**EXCERPTED DATA**
Lemma trained_increments_nonpos sw lem pos neg s :
  trained sw lem pos neg (params s) ->
  def_pos_ll s = ln (1 / IZR (n_pos_words (params s) + n_vocab (params s))) ->
  def_neg_ll s = ln (1 / IZR (n_neg_words (params s) + n_vocab (params s))) ->
  0 < n_pos_words (params s) + n_vocab (params s) ->
  0 < n_neg_words (params s) + n_vocab (params s) ->
  (forall w, (default (def_pos_ll s) (pos_likelihood (params s) !! w) <= 0)%R)
  /\ (forall w,
         (default (def_neg_ll s) (neg_likelihood (params s) !! w) <= 0)%R).
Proof.
  intros Ht Hdp Hdn Hp Hn. split; intros w.
  - destruct (pos_likelihood (params s) !! w) as [l|] eqn:El; cbn [default].
    + destruct (trained_pos_lookup _ _ _ _ _ _ _ Ht El) as [Hv ->].
      apply laplace_nonpos.
      * apply count_word_nonneg.
      * rewrite (trained_n_pos_words _ _ _ _ _ Ht).
        apply count_word_le_length.
      * by apply (trained_vocab_pos _ _ _ _ _ _ Ht Hv).
    + rewrite Hdp. by apply default_likelihood_nonpos.
  - destruct (neg_likelihood (params s) !! w) as [l|] eqn:El; cbn [default].
    + destruct (trained_neg_lookup _ _ _ _ _ _ _ Ht El) as [Hv ->].
      apply laplace_nonpos.
      * apply count_word_nonneg.
      * rewrite (trained_n_neg_words _ _ _ _ _ Ht).
        apply count_word_le_length.
      * by apply (trained_vocab_pos _ _ _ _ _ _ Ht Hv).
    + rewrite Hdn. by apply default_likelihood_nonpos.
Qed.

End TrainedScores.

**WHAT YOU ARE ASKED TO DO**
Each line of the data must be set down again as it is.

**ANSWER BOX**
Lemma trained_increments_nonpos sw lem pos neg s :
  trained sw lem pos neg (params s) ->
  def_pos_ll s = ln (1 / IZR (n_pos_words (params s) + n_vocab (params s))) ->
  def_neg_ll s = ln (1 / IZR (n_neg_words (params s) + n_vocab (params s))) ->
  0 < n_pos_words (params s) + n_vocab (params s) ->
  0 < n_neg_words (params s) + n_vocab (params s) ->
  (forall w, (default (def_pos_ll s) (pos_likelihood (params s) !! w) <= 0)%R)
  /\ (forall w,
         (default (def_neg_ll s) (neg_likelihood (params s) !! w) <= 0)%R).
Proof.
  intros Ht Hdp Hdn Hp Hn. split; intros w.
  - destruct (pos_likelihood (params s) !! w) as [l|] eqn:El; cbn [default].
    + destruct (trained_pos_lookup _ _ _ _ _ _ _ Ht El) as [Hv ->].
      apply laplace_nonpos.
      * apply count_word_nonneg.
      * rewrite (trained_n_pos_words _ _ _ _ _ Ht).
        apply count_word_le_length.
      * by apply (trained_vocab_pos _ _ _ _ _ _ Ht Hv).
    + rewrite Hdp. by apply default_likelihood_nonpos.
  - destruct (neg_likelihood (params s) !! w) as [l|] eqn:El; cbn [default].
    + destruct (trained_neg_lookup _ _ _ _ _ _ _ Ht El) as [Hv ->].
      apply laplace_nonpos.
      * apply count_word_nonneg.
      * rewrite (trained_n_neg_words _ _ _ _ _ Ht).
        apply count_word_le_length.
      * by apply (trained_vocab_pos _ _ _ _ _ _ Ht Hv).
    + rewrite Hdn. by apply default_likelihood_nonpos.
Qed.

End TrainedScores.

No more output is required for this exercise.